Use a HashMap to create your dataset (value-count pairs) in memory as you traverse the file. The HashMap should give you close to O(1) access to the elements while you create the dataset (technically, in the worst case HashMap is O(n)). Once you are done searching the file, use Collections.sort() on the value Collection returned by HashMap.values() to create a sorted list of value-count pairs. Using Collections.sort() is guaranteed O(nLogn).
For example:
public static class Count implements Comparable<Count> {
int value;
int count;
public Count(int value) {
this.value = value;
this.count = 1;
}
public void increment() {
count++;
}
public int compareTo(Count other) {
return other.count - count;
}
}
public static void main(String args[]) throws Exception {
Scanner input = new Scanner(new FileInputStream(new File("...")));
HashMap<Integer, Count> dataset = new HashMap<Integer, Count>();
while (input.hasNextInt()) {
int tempInt = input.nextInt();
Count tempCount = dataset.get(tempInt);
if (tempCount != null) {
tempCount.increment();
} else {
dataset.put(tempInt, new Count(tempInt));
}
}
List<Count> counts = new ArrayList<Count>(dataset.values());
Collections.sort(counts);
Actually, there is an O(n) algorithm for doing exactly what you want to do. Your use case is similar to an LFU cache where the element's access count determines whether it syays in the cache or is evicted from it.
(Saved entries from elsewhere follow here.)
(* ===== verification/BakeryMappings.v ===== *)
(** * IP mappings of the Bakery ([lqos_bakery/src/lib.rs], [bakery_main])

    The classifier finds the class of a packet through a kernel map from addresses to class handles.  The
    Bakery mirrors that map: [mapping_current] is what it believes the kernel holds, [mapping_staged] what
    the batch that runs wants, [mapping_unknown] the keys that were found in the kernel without a circuit.
    A commit deletes what is no longer staged; a live migration moves the addresses of one circuit to
    another class and back when that fails.

    The kernel map is reached through [lqos_sys] ([MapHost]) and, for commits, through the bus ([MapBus]),
    whose replies to deletions are not looked at.  [iter] is the iteration order of [mapping_current]. *)

From S2P Require Import Prelude RustStd RustCollections RustFloat RustFormat ShapedDevice.
From S2P Require Import TcHandle SysIpMapping BakeryCommands BakeryExecute.

Record MappingKey : Type := mkMappingKey { key_ip : rstring; key_prefix : Z }.
#[export] Instance MappingKey_eq_dec : EqDecision MappingKey.
Proof. solve_decision. Defined.
#[export] Instance MappingKey_countable : Countable MappingKey.
Proof.
  refine (inj_countable' (fun k => (key_ip k, key_prefix k)) (fun p => mkMappingKey p.1 p.2) _). by intros [].
Defined.

Record MappingVal : Type := mkMappingVal { map_handle : TcHandle; map_cpu : Z }.

(** The mapping state of [bakery_main]. *)
Record MappingState : Type := mkMappingState {
  mapping_current : gmap MappingKey MappingVal;
  mapping_staged : option (gmap MappingKey MappingVal);
  mapping_unknown : gset MappingKey;
  mapping_seeded : bool
}.
Definition MappingState_default : MappingState := mkMappingState ∅ None ∅ false.

(** What [lqos_sys] does to the kernel map. *)
Class MapHost (W : Type) : Type := {
  add_ip_to_tc : W -> rstring -> TcHandle -> Z -> result rstring unit * W;
  del_ip_from_tc : W -> rstring -> result rstring unit * W;
  clear_hot_cache : W -> result rstring unit * W
}.

(** [lqos_sys] itself: a mapping keeps the circuit and device that its entry had. *)
Definition sys_map_host {W} `{IpMaps W} (rounds : nat) : MapHost W := {|
  add_ip_to_tc w cidr tc_handle cpu := SysIpMapping.add_ip_to_tc w cidr tc_handle cpu false 0 0;
  del_ip_from_tc w cidr := SysIpMapping.del_ip_from_tc rounds w cidr false;
  clear_hot_cache w := SysIpMapping.clear_hot_cache rounds w
|}.

(** An entry of [BusResponse::MappedIps]. *)
Record IpMapping : Type := mkIpMapping {
  ip_address : rstring;
  prefix_length : Z;
  mapped_handle : TcHandle;
  mapped_cpu : Z
}.

(** The bus requests of the mappings: the lists of all replies to [ListIpFlow], and batches of [DelIpFlow]. *)
Class MapBus (W : Type) : Type := {
  list_ip_flow : W -> result rstring (list IpMapping);
  del_ip_flows : W -> list (list rstring) -> W
}.

(** ** Keys *)

Definition parse_ip_and_prefix (ip : rstring) : rstring * Z :=
  let inferred := if contains_str ip (str ":") then (ip, 128) else (ip, 32) in
  match split_once ip 47 with
  | Some (addr, pfx) => match parse_uint (2 ^ 32) pfx with Some n => (addr, n) | None => inferred end
  | None => inferred
  end.

Definition key_of (ip : rstring) : MappingKey := let '(ip, prefix) := parse_ip_and_prefix ip in mkMappingKey ip prefix.

Definition mapping_key_cidr (key : MappingKey) : rstring := key_ip key ++ str "/" ++ u64_to_string (key_prefix key).

(** ** Staging *)

Definition handle_map_ip (ip : rstring) (tc_handle : TcHandle) (cpu : Z) (s : MappingState) : MappingState :=
  mkMappingState (mapping_current s)
    (Some (<[key_of ip := mkMappingVal tc_handle cpu]> (default ∅ (mapping_staged s))))
    (mapping_unknown s) (mapping_seeded s).

Definition handle_del_ip (ip : rstring) (s : MappingState) : MappingState :=
  mkMappingState (delete (key_of ip) (mapping_current s)) (delete (key_of ip) <$> mapping_staged s)
    (mapping_unknown s) (mapping_seeded s).

Definition clear_ip_all (s : MappingState) : MappingState := mkMappingState ∅ None ∅ (mapping_seeded s).

(** ** Moving the addresses of a circuit *)

(** [failures.join("; ")]. *)
Fixpoint join_semicolon (parts : list rstring) : rstring :=
  match parts with
  | [] => []
  | [part] => part
  | part :: rest => part ++ str "; " ++ join_semicolon rest
  end.

(** The errors of [remap_migration_ips]: the address that failed, if it was one, the target, the error, and
    the error of the rollback. *)
Record RemapError : Type := mkRemapError {
  failed_cidr : option rstring;
  remap_target : TcHandle;
  remap_error : rstring;
  rollback_error : option rstring
}.

Definition remap_error_text (e : RemapError) : rstring :=
  let target := as_tc_string (remap_target e) in
  match failed_cidr e with
  | Some cidr =>
      str "failed to remap " ++ cidr ++ str " to " ++ target ++ str ": " ++ remap_error e
      ++ match rollback_error e with
         | Some rollback => str "; rollback also failed: " ++ rollback
         | None => str "; prior remaps were rolled back"
         end
  | None =>
      str "remap to " ++ target ++ str " succeeded but clearing the hot cache failed: " ++ remap_error e
      ++ match rollback_error e with
         | Some rollback => str "; rollback also failed: " ++ rollback
         | None => str "; remaps were rolled back"
         end
  end.

Section Remap.
  Context {W : Type} `{MapHost W}.

(** One step of the rollback, with the failures so far. *)
Definition rollback_step (w : W) (current : gmap MappingKey MappingVal) (failures : list rstring)
    (entry : MappingKey * option MappingVal) : gmap MappingKey MappingVal * list rstring * W :=
  let '(key, previous) := entry in
  let cidr := mapping_key_cidr key in
  match previous with
  | Some value =>
      match add_ip_to_tc w cidr (map_handle value) (map_cpu value) with
      | (Ok _, w) => (<[key := value]> current, failures, w)
      | (Err error, w) => (current, failures ++ [cidr ++ str ": " ++ error], w)
      end
  | None =>
      match del_ip_from_tc w cidr with
      | (Ok _, w) => (delete key current, failures, w)
      | (Err error, w) => (current, failures ++ [cidr ++ str ": " ++ error], w)
      end
  end.

Fixpoint rollback_loop (w : W) (current : gmap MappingKey MappingVal) (failures : list rstring)
    (entries : list (MappingKey * option MappingVal)) : gmap MappingKey MappingVal * list rstring * W :=
  match entries with
  | [] => (current, failures, w)
  | entry :: rest =>
      let '(current, failures, w) := rollback_step w current failures entry in
      rollback_loop w current failures rest
  end.

Definition rollback_migration_ip_remaps (w : W) (remapped : list (MappingKey * option MappingVal))
    (current : gmap MappingKey MappingVal) : result rstring unit * gmap MappingKey MappingVal * W :=
  let '(current, failures, w) := rollback_loop w current [] (rev remapped) in
  let '(cleared, w) := clear_hot_cache w in
  let failures :=
    match cleared with
    | Ok _ => failures
    | Err error => failures ++ [str "clear hot cache after rollback: " ++ error]
    end in
  (match failures with [] => Ok tt | _ => Err (join_semicolon failures) end, current, w).

(** A remap that failed: what was remapped is rolled back. *)
Definition fail_remap (w : W) (cidr : option rstring) (target : TcHandle) (error : rstring)
    (remapped : list (MappingKey * option MappingVal)) (current : gmap MappingKey MappingVal)
    : result RemapError unit * gmap MappingKey MappingVal * W :=
  let '(rolled_back, current, w) := rollback_migration_ip_remaps w remapped current in
  (Err (mkRemapError cidr target error match rolled_back with Ok _ => None | Err e => Some e end), current, w).

Fixpoint remap_loop (w : W) (target : TcHandle) (ips : list rstring)
    (remapped : list (MappingKey * option MappingVal)) (current : gmap MappingKey MappingVal)
    : result RemapError unit * gmap MappingKey MappingVal * W :=
  match ips with
  | [] =>
      match clear_hot_cache w with
      | (Ok _, w) => (Ok tt, current, w)
      | (Err error, w) => fail_remap w None target error remapped current
      end
  | ip :: rest =>
      let key := key_of ip in
      let cidr := mapping_key_cidr key in
      let previous := current !! key in
      let cpu := match previous with Some value => map_cpu value | None => 0 end in
      match add_ip_to_tc w cidr target cpu with
      | (Err error, w) => fail_remap w (Some cidr) target error remapped current
      | (Ok _, w) =>
          remap_loop w target rest (remapped ++ [(key, previous)]) (<[key := mkMappingVal target cpu]> current)
      end
  end.

(** [remap_migration_ips] for a migration with these addresses and class major. *)
Definition remap_migration_ips (w : W) (ips : list rstring) (class_major target_minor : Z)
    (current : gmap MappingKey MappingVal) : result RemapError unit * gmap MappingKey MappingVal * W :=
  remap_loop w (tc_handle_from_major_minor class_major target_minor) ips [] current.

End Remap.

(** ** Seeding and commits *)

Definition build_known_handle_set (circuits : gmap Z BakeryCommands) : gset TcHandle :=
  list_to_set (omap (fun entry =>
    match entry.2 with
    | AddCircuit c => Some (tc_handle_from_major_minor (ac_class_major c) (ac_class_minor c))
    | _ => None
    end) (map_to_list circuits)).

Definition seed_mapping (known : gset TcHandle) (s : MappingState) (m : IpMapping) : MappingState :=
  let key := mkMappingKey (ip_address m) (prefix_length m) in
  mkMappingState (<[key := mkMappingVal (mapped_handle m) (mapped_cpu m)]> (mapping_current s)) (mapping_staged s)
    (if bool_decide (mapped_handle m ∈ known) then mapping_unknown s else {[key]} ∪ mapping_unknown s)
    (mapping_seeded s).

Definition set_seeded (s : MappingState) : MappingState :=
  mkMappingState (mapping_current s) (mapping_staged s) (mapping_unknown s) true.

(** The text of a stale key in its deletion request. *)
Definition stale_ip (key : MappingKey) : rstring :=
  if (key_prefix key =? 32) || (key_prefix key =? 128) then key_ip key else mapping_key_cidr key.

Definition STALE_CHUNK : nat := 512.

Section Commit.
  Context {W : Type} `{MapBus W}.
  Variable iter : gmap MappingKey MappingVal -> list (MappingKey * MappingVal).

Definition attempt_seed_mappings (w : W) (circuits : gmap Z BakeryCommands) (s : MappingState)
    : result rstring MappingState :=
  match list_ip_flow w with
  | Err e => Err e
  | Ok mappings => Ok (fold_left (seed_mapping (build_known_handle_set circuits)) mappings s)
  end.

(** [if !mapping_seeded { .. }], as [BusReady] and [CommitMappings] do. *)
Definition seed_once (w : W) (circuits : gmap Z BakeryCommands) (s : MappingState) : MappingState :=
  if mapping_seeded s then s
  else match attempt_seed_mappings w circuits s with Ok s => set_seeded s | Err _ => s end.

Definition stale_keys (current : gmap MappingKey MappingVal) (unknown : gset MappingKey)
    (staged : gmap MappingKey MappingVal) : list MappingKey :=
  List.filter (fun key => negb (bool_decide (key ∈ unknown)) && negb (bool_decide (is_Some (staged !! key))))
    (map fst (iter current)).

Fixpoint stale_chunks (fuel : nat) (keys : list MappingKey) : list (list MappingKey) :=
  match fuel, keys with
  | O, _ | _, [] => []
  | S fuel, _ => take STALE_CHUNK keys :: stale_chunks fuel (drop STALE_CHUNK keys)
  end.

Definition commit_mappings (w : W) (circuits : gmap Z BakeryCommands) (s : MappingState) : MappingState * W :=
  let s := seed_once w circuits s in
  match mapping_staged s with
  | None => (s, w)
  | Some staged =>
      let stale := stale_keys (mapping_current s) (mapping_unknown s) staged in
      let w := if decide (stale = []) then w
               else del_ip_flows w (map (map stale_ip) (stale_chunks (length stale) stale)) in
      let current := foldr delete (mapping_current s) stale in
      (mkMappingState (staged ∪ current) None (mapping_unknown s) (mapping_seeded s), w)
  end.

(** The arms of the main loop for mappings. *)
Definition mapping_command (w : W) (circuits : gmap Z BakeryCommands) (command : BakeryCommands) (s : MappingState)
    : MappingState * W :=
  match command with
  | MapIp ip tc_handle cpu _ => (handle_map_ip ip tc_handle cpu s, w)
  | BusReady => (seed_once w circuits s, w)
  | DelIp ip _ => (handle_del_ip ip s, w)
  | ClearIpAll => (clear_ip_all s, w)
  | CommitMappings => commit_mappings w circuits s
  | _ => (s, w)
  end.

End Commit.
http://dhruvbird.blogspot.com/2009/11/o1-approach-to-lfu-page-replacement.html
This is the source for java.lang.Integer.hashCode(), which is the hashing function that will be used if you store your entries as a HashMap<Integer, Integer>:
public int hashCode() {
return value;
}
So in other words, the (default) hash value of a java.lang.Integer is the integer itself.
What is more efficient than that?
The correct way to do it is with a linked list. When you insert an element, you go down the linked list, if its there you increment the nodes count, otherwise create a new node with count of 1. After you inserted each element, you would have a sorted list of elements in O(n*log(n)).
For your methods, you are doing n inserts and then sorting in O(n*log(n)), so your coefficient on the complexity is higher.